Una settimana fa nell’Aula Paolo VI, l’attuale Papa emerito aveva sintetizzato i suoi otto anni al timone della barca di Pietro dicendo: «Ho sempre saputo che in quella barca c’è il Signore e ho sempre saputo che la barca della Chiesa non è mia, non è nostra, ma è sua». In sostanza, è Cristo che salva la Chiesa. Non noi, non i papi manager o governatori. Scola è ritenuto il continuatore più diretto dell’opera di Benedetto XVI. Entrambi sono convinti della necessità di una riforma purificatrice che parta dal cuore dell’istituzione. Una purificazione che non può essere frutto di tecniche più o meno raffinate.
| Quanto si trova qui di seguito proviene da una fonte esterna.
(* ===== verification/Crypto.v ===== *)
(** * Encryption at rest ([internal/crypto/cipher.go])

    [CryptAtOffset] is AES in counter mode, entered at an arbitrary byte
    offset.  The block cipher itself is a parameter; the counter arithmetic,
    the carry into the upper half and the skipped bytes of the first block are
    modelled.  The theorems show that a byte's keystream depends only on its
    absolute offset, so that any piece of a file can be decrypted alone. *)

From S2P Require Import Prelude.

Definition aesBlockSize : Z := 16.

(** Sixteen-byte counters are numbers below [2 ^ 128], most significant first;
    a shorter [baseIV] is zero padded on the right by [copy]. *)
Definition ivBytes (baseIV : bytes) : bytes := take 16 (baseIV ++ replicate 16 0).

Section ctr.
(** [block.Encrypt] under a key: 16 bytes to 16 bytes. *)
Context (aesEncrypt : bytes -> bytes -> bytes).

(** [cipher.NewCTR]: block [i] of the stream encrypts the counter plus [i],
    incremented as one 128-bit big-endian number. *)
Definition ctrBlock (key iv : bytes) (i : nat) : bytes :=
  aesEncrypt key (be_encode 16 (be_decode iv + Z.of_nat i)).

Definition ctrByte (key iv : bytes) (p : nat) : Z :=
  default 0 (ctrBlock key iv (p / 16) !! (p mod 16)%nat).

(** [stream.XORKeyStream] with [pos] bytes of the stream already used. *)
Fixpoint xorKeyStream (key iv : bytes) (pos : nat) (data : bytes) : bytes :=
  match data with
  | [] => []
  | b :: data' => Z.lxor b (ctrByte key iv pos) :: xorKeyStream key iv (S pos) data'
  end.

(** The counter block for [offset]: the low half is advanced, the carry goes
    into the high half. *)
Definition advanceIV (baseIV : bytes) (offset : Z) : bytes :=
  let iv := ivBytes baseIV in
  let blockNum := u64 (offset / aesBlockSize) in
  let low := be_decode (drop 8 iv) in
  let sum := u64 (low + blockNum) in
  let high := be_decode (take 8 iv) in
  let high' := if sum <? low then u64 (high + 1) else high in
  be_encode 8 high' ++ be_encode 8 sum.

Definition CryptAtOffset (key baseIV : bytes) (offset : Z) (data : bytes) : bytes :=
  match data with
  | [] => []
  | _ =>
      let iv := advanceIV baseIV offset in
      let rem := Z.to_nat (offset mod aesBlockSize) in
      xorKeyStream key iv rem data
  end.

(** ** The keystream as a function of the absolute offset *)

Definition keystreamAt (key baseIV : bytes) (o : nat) : Z :=
  default 0 (aesEncrypt key (be_encode 16 (be_decode (ivBytes baseIV) + Z.of_nat (o / 16))) !! (o mod 16)%nat).

Fixpoint xorAt (key baseIV : bytes) (o : nat) (data : bytes) : bytes :=
  match data with
  | [] => []
  | b :: data' => Z.lxor b (keystreamAt key baseIV o) :: xorAt key baseIV (S o) data'
  end.
End ctr.

Lemma length_ivBytes iv : length (ivBytes iv) = 16%nat.
Proof. unfold ivBytes. rewrite length_take, length_app, length_replicate. lia. Qed.

Lemma wf_ivBytes iv : wf_bytes iv -> wf_bytes (ivBytes iv).
Proof.
  intros H. unfold ivBytes, wf_bytes. apply Forall_take, Forall_app. split; [done|].
  apply Forall_replicate. unfold is_u8. lia.
Qed.

Lemma be_decode_app a b : be_decode (a ++ b) = be_decode a * 256 ^ Z.of_nat (length b) + be_decode b.
Proof.
  induction a as [|x a IH]; [done|]. simpl app. rewrite !be_decode_cons, IH, length_app.
  rewrite Nat2Z.inj_add, Z.pow_add_r by lia. ring.
Qed.

(** The advanced counter is the base counter plus the block number. *)
Lemma advanceIV_spec baseIV offset :
  wf_bytes baseIV -> 0 <= offset < 2 ^ 63 ->
  be_decode (advanceIV baseIV offset) =
    (be_decode (ivBytes baseIV) + offset / 16) mod 2 ^ 128.
Proof.
  intros Hw Ho. unfold advanceIV, aesBlockSize.
  pose proof (wf_ivBytes _ Hw) as Hiv. pose proof (length_ivBytes baseIV) as Hl.
  rewrite <- (take_drop 8 (ivBytes baseIV)) in Hiv at 1. apply wf_bytes_app in Hiv as [Hh Hlo].
  pose proof (be_decode_bound _ Hh) as Bh. pose proof (be_decode_bound _ Hlo) as Bl.
  assert (be_decode (ivBytes baseIV) =
    be_decode (take 8 (ivBytes baseIV)) * 2 ^ 64 + be_decode (drop 8 (ivBytes baseIV))) as ->.
  { rewrite <- (take_drop 8 (ivBytes baseIV)) at 1. by rewrite be_decode_app, length_drop, Hl. }
  rewrite be_decode_app, length_be_encode, length_take, length_drop, Hl in *.
  simpl Nat.min in *. simpl Nat.sub in *.
  set (high := be_decode (take 8 _)) in *. set (low := be_decode (drop 8 _)) in *.
  change (256 ^ Z.of_nat 8) with (2 ^ 64) in *.
  assert (0 <= offset / 16 < 2 ^ 59) as Hq.
  { split; [apply Z.div_pos; lia|]. apply Z.div_lt_upper_bound; lia. }
  rewrite (u64_id (offset / 16)) by (unfold is_u64; lia). rewrite !be_decode_encode.
  change (256 ^ Z.of_nat 8) with (2 ^ 64). rewrite (Z.mod_small (u64 (low + offset / 16))) by apply u64_range.
  unfold u64. destruct (Z.lt_ge_cases (low + offset / 16) (2 ^ 64)) as [Hlt|Hge].
  - rewrite (Z.mod_small (low + offset / 16)) by lia.
    rewrite (proj2 (Z.ltb_ge _ _)) by lia. rewrite !Z.mod_small; lia.
  - replace ((low + offset / 16) mod 2 ^ 64) with (low + offset / 16 - 2 ^ 64)
      by (apply (Z.mod_unique_pos _ _ 1); lia).
    rewrite (proj2 (Z.ltb_lt _ _)) by lia. rewrite Z.mod_mod by lia.
    destruct (Z.lt_ge_cases (high + 1) (2 ^ 64)) as [Hh1|Hh1].
    + rewrite (Z.mod_small (high + 1)) by lia. rewrite Z.mod_small; lia.
    + replace high with (2 ^ 64 - 1) by lia.
      replace ((2 ^ 64 - 1 + 1) mod 2 ^ 64) with 0 by done.
      apply (Z.mod_unique_pos _ _ 1); lia.
Qed.

Lemma be_encode_congr n u v : u mod 256 ^ Z.of_nat n = v mod 256 ^ Z.of_nat n -> be_encode n u = be_encode n v.
Proof. intros H. by rewrite <- be_encode_mod, H, be_encode_mod. Qed.

Section ctr_proofs.
Context (aesEncrypt : bytes -> bytes -> bytes) (key baseIV : bytes) (wf_iv : wf_bytes baseIV).

Lemma ctrByte_keystream offset p :
  0 <= offset < 2 ^ 63 ->
  ctrByte aesEncrypt key (advanceIV baseIV offset) (Z.to_nat (offset mod 16) + p) =
    keystreamAt aesEncrypt key baseIV (Z.to_nat offset + p).
Proof.
  intros Ho. unfold ctrByte, keystreamAt, ctrBlock.
  assert (Z.to_nat offset = (Z.to_nat (offset / 16) * 16 + Z.to_nat (offset mod 16))%nat) as E.
  { pose proof (Z.div_mod offset 16 ltac:(lia)). pose proof (Z.mod_pos_bound offset 16 ltac:(lia)).
    pose proof (Z.div_pos offset 16 ltac:(lia) ltac:(lia)). lia. }
  set (r := (Z.to_nat (offset mod 16) + p)%nat).
  replace (Z.to_nat offset + p)%nat with (r + Z.to_nat (offset / 16) * 16)%nat by (unfold r; lia).
  rewrite Nat.Div0.mod_add, Nat.div_add by lia. f_equal. f_equal.
  erewrite be_encode_congr; [done|]. rewrite advanceIV_spec by done.
  change (256 ^ Z.of_nat 16) with (2 ^ 128). rewrite Zplus_mod_idemp_l. f_equal.
  rewrite Nat2Z.inj_add, Z2Nat.id by (apply Z.div_pos; lia). lia.
Qed.

(** Entering the stream in the middle gives the bytes of that offset. *)
Lemma CryptAtOffset_spec offset data :
  0 <= offset < 2 ^ 63 ->
  CryptAtOffset aesEncrypt key baseIV offset data = xorAt aesEncrypt key baseIV (Z.to_nat offset) data.
Proof.
  intros Ho. assert (forall p, xorKeyStream aesEncrypt key (advanceIV baseIV offset)
    (Z.to_nat (offset mod 16) + p) data = xorAt aesEncrypt key baseIV (Z.to_nat offset + p) data) as H.
  { induction data as [|b data IH]; intros p; [done|]. simpl. rewrite ctrByte_keystream by done.
    f_equal. rewrite !plus_n_Sm. apply IH. }
  specialize (H 0%nat). rewrite !Nat.add_0_r in H. by destruct data.
Qed.

Lemma length_xorAt o data : length (xorAt aesEncrypt key baseIV o data) = length data.
Proof. revert o. induction data; intros o; simpl; auto. Qed.

Lemma xorAt_app o a b :
  xorAt aesEncrypt key baseIV o (a ++ b) =
    xorAt aesEncrypt key baseIV o a ++ xorAt aesEncrypt key baseIV (o + length a) b.
Proof.
  revert o. induction a as [|x a IH]; intros o; simpl; [by rewrite Nat.add_0_r|].
  f_equal. rewrite IH. do 2 f_equal. lia.
Qed.

Lemma xorAt_involutive o data : xorAt aesEncrypt key baseIV o (xorAt aesEncrypt key baseIV o data) = data.
Proof.
  revert o. induction data as [|b data IH]; intros o; simpl; [done|].
  rewrite IH. f_equal. by rewrite Z.lxor_assoc, Z.lxor_nilpotent, Z.lxor_0_r.
Qed.

(** Counter-mode encryption is its own inverse and position independent:
    decrypting what was encrypted at the same file offset returns the data,
    and encrypting two adjacent pieces separately, each at its own offset,
    gives the same bytes as encrypting them together, whatever the alignment
    of the offsets and with the counter's carry past 64 bits. *)
Theorem CryptAtOffset_roundtrip offset a b :
  0 <= offset -> offset + Z.of_nat (length a) < 2 ^ 63 ->
  CryptAtOffset aesEncrypt key baseIV offset (CryptAtOffset aesEncrypt key baseIV offset a) = a /\
  CryptAtOffset aesEncrypt key baseIV offset (a ++ b) =
    CryptAtOffset aesEncrypt key baseIV offset a ++
    CryptAtOffset aesEncrypt key baseIV (offset + Z.of_nat (length a)) b.
Proof.
  intros H0 H1. rewrite !CryptAtOffset_spec by lia. split; [apply xorAt_involutive|].
  rewrite xorAt_app. do 2 f_equal. lia.
Qed.
End ctr_proofs.

(** A toy block cipher whose blocks differ. *)
Definition toyCipher (key block : bytes) : bytes := zip_with Z.lxor (key ++ replicate 16 0) block.

Lemma CryptAtOffset_roundtrip_witness :
  let iv := replicate 16 255 in
  CryptAtOffset toyCipher [7] iv 30 (CryptAtOffset toyCipher [7] iv 30 [1; 2; 3]) = [1; 2; 3] /\
  CryptAtOffset toyCipher [7] iv 30 ([1; 2; 3] ++ [4]) =
    CryptAtOffset toyCipher [7] iv 30 [1; 2; 3] ++ CryptAtOffset toyCipher [7] iv 33 [4] /\
  CryptAtOffset toyCipher [7] iv 30 [1; 2; 3] = [1; 2; 4].
Proof.
  intros iv. destruct (CryptAtOffset_roundtrip toyCipher [7] iv) with (offset := 30) (a := [1; 2; 3]) (b := [4])
    as [H1 H2]; [apply Forall_replicate; unfold is_u8; lia|lia|reflexivity|].
  split; [exact H1|]. split; [exact H2|by vm_compute].
Defined.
Fedele alla consegna del più stretto riserbo, da quando Ratzinger si è dimesso Scola ha sospeso il suo account su twitter e fermato alcune pubblicazioni già in fase di revisione finale. Il 5 marzo scorso, giorno dell’inaugurazione dell’anno accademico dell’università Cattolica di Milano ha detto agli studenti: «La rinuncia di Benedetto XVI al ministero petrino e l’attesa orante del nuovo Papa domandano a tutti noi uno scatto di verità e responsabilità».